Retries & Resilience
AI pipelines fail in transient ways: a provider rate-limits you, a connection drops, a model returns malformed JSON. Pipelex has a deliberate, honest model for handling those failures — and an equally deliberate line about what it does not do.
The short version: direct execution is for simplicity, Temporal execution is for resilience. Both paths shrug off brief transport blips. Only the Temporal path survives a crash and retries under failure. There is no half-measure pretending otherwise.
The two execution paths
Pipelex runs your .mthds methods one of two ways, and they make different promises.
| Path | What it promises | What it does on failure |
|---|---|---|
| Direct execution (default) | Simplicity, zero infrastructure | Retries transient transport failures via the provider SDK, then surfaces the error |
| Temporal execution (opt-in) | Durability and resilience | The same transport retry, plus activity-level retry and crash survival |
Direct execution makes one pipeline-level attempt. If a pipe fails after the transport layer has done its retrying, the failure surfaces — the run does not restart, and it does not survive a process crash. That is the intended contract, not a gap. The value of the direct path is that it needs no cluster, no workers, no setup.
When you need retry-under-failure and durability, you run the same methods on Temporal — see When to reach for Temporal below.
The retry model
Retry in Pipelex lives in two well-defined tiers. Nothing retries outside them.
| Tier | What it does | Where it runs | Both paths? |
|---|---|---|---|
| Tier 1 — Transport retry | Retries connection errors and HTTP 408 / 409 / 429 / 5xx, honoring Retry-After |
Inside the inference SDK / HTTP client | ✅ Yes |
| Tier 2 — Temporal durability | Activity-level retry keyed off the error category, plus workflow durability and redelivery | The Temporal worker | ❌ Temporal only |
On the direct path there is nothing between Tier 1 and Tier 2 — that gap is the difference between the two products.

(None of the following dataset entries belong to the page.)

(** * Remote function calls: registry, dispatcher and caller wrapper

    A shallow embedding of [Shared.ts]: the [Payload] envelope codec, the
    [FunctionHandler] class ([registry], [load], [call]), the token generator
    [uuid] and the caller wrapper [realize], followed by the properties of the
    dispatch protocol.

    JavaScript values are a small inductive type; a method of the class is a
    computation over a heap made of the [FunctionHandler] object and the rest
    of the world (clock, random source, whatever handlers and senders touch).
    A settled promise and a thrown exception are the two completions of such
    a computation. *)

From Stdlib Require Import ZArith QArith Qround.
From Stdlib Require Import DecimalString HexadecimalString DecimalZ HexadecimalZ.
From Stdlib Require Import DecimalPos HexadecimalPos.
From Stdlib Require Import Lqa.
From stdpp Require Import base option strings list gmap.

(** ** JavaScript values *)

(** The values that cross the wire and the ones the dispatcher throws.
    [VError name message] is an instance of a built-in error class:
    [new Error(m)] is [VError "Error" m]. *)
#[warnings="-register-all"]
Inductive value : Type :=
| VUndefined
| VNull
| VBoolean (b : bool)
| VNumber (n : Z)
| VString (s : string)
| VArray (elements : list value)
| VObject (fields : list (string * value))
| VError (name message : string).

Definition new_Error (message : string) : value := VError "Error" message.

(** Reading a property of [undefined] makes the engine throw a [TypeError];
    the wording of its message is the engine's (here: V8's). *)
Definition TypeError_property_of_undefined (p : string) : value :=
  VError "TypeError" ("Cannot read property '" +:+ p +:+ "' of undefined").

(** ** The structural validator (io-ts) *)

Record ValidationError := { offending : value; path : list string }.
Definition Errors := list ValidationError.

Inductive Either (L R : Type) : Type :=
| Left (l : L)
| Right (r : R).
Arguments Left {L R} l.
Arguments Right {L R} r.

Definition lefts {R} (e : Either Errors R) : Errors :=
  match e with Left l => l | Right _ => [] end.

(** [t.Type<A>]: a runtime type that decodes an untyped value into an [A],
    or reports why it cannot, and encodes an [A] back. *)
Record t_Type (A : Type) := {
  decode : value -> Either Errors A;
  encode : A -> value;
}.
Arguments decode {A} _ _.
Arguments encode {A} _ _.

Definition failure {A} (v : value) (at_ : list string) : Either Errors A :=
  Left [{| offending := v; path := at_ |}].

Definition relocate (key : string) (e : ValidationError) : ValidationError :=
  {| offending := offending e; path := key :: path e |}.

(** Modelled from the spec: the combinators of the io-ts library
    ([t.string], [t.number], [t.any], [t.tuple], [t.type]) are not part of
    the repository. They follow the collaborator contract
    [decode(raw) -> Result<Value, ValidationErrors>]; the envelope shape is
    the 3-tuple [(string, string, any)]. *)
Definition t_string : t_Type string :=
  {| decode v := match v with VString s => Right s | _ => failure v [] end;
     encode := VString |}.

Definition t_number : t_Type Z :=
  {| decode v := match v with VNumber n => Right n | _ => failure v [] end;
     encode := VNumber |}.

Definition t_any : t_Type value :=
  {| decode v := Right v; encode v := v |}.

Definition t_tuple {A B D} (a : t_Type A) (b : t_Type B) (d : t_Type D)
  : t_Type (A * B * D) :=
  {| decode v :=
       match v with
       | VArray [x; y; z] =>
           match decode a x, decode b y, decode d z with
           | Right x', Right y', Right z' => Right (x', y', z')
           | ex, ey, ez =>
               Left ((relocate "0" <$> lefts ex) ++
                     (relocate "1" <$> lefts ey) ++
                     (relocate "2" <$> lefts ez))
           end
       | _ => failure v []
       end;
     encode '(x, y, z) := VArray [encode a x; encode b y; encode d z] |}.

Fixpoint get_field (k : string) (fields : list (string * value)) : value :=
  match fields with
  | [] => VUndefined
  | (k', v) :: rest => if String.eqb k k' then v else get_field k rest
  end.

(** [t.type({a: ta, b: tb})], for declarations with two named fields. *)
Definition t_type (ka : string) (ta : t_Type value)
                  (kb : string) (tb : t_Type value) : t_Type value :=
  {| decode v :=
       match v with
       | VObject fields =>
           match decode ta (get_field ka fields),
                 decode tb (get_field kb fields) with
           | Right a, Right b => Right (VObject [(ka, a); (kb, b)])
           | ea, eb =>
               Left ((relocate ka <$> lefts ea) ++ (relocate kb <$> lefts eb))
           end
       | _ => failure v []
       end;
     encode v := v |}.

Direct execution: [ Tier 1: transport retry ] → surface the error
Temporal execution: [ Tier 1: transport retry ] → [ Tier 2: activity retry + durability ]
Tier 1 — transport retry
Every inference SDK call retries transient transport failures before giving up. Pipelex makes this an explicit, uniform policy rather than inheriting each provider SDK's silent default.
It is controlled by one top-level setting in pipelex.toml:
[cogt]
transport_max_retries = 2
transport_max_retries (default 2) is the number of retries attempted on top of the initial request. A value of 2 allows up to 3 attempts total. Retries fire on a connection error or an HTTP 408 / 409 / 429 / 5xx response, and they honor a Retry-After response header when the provider sends one.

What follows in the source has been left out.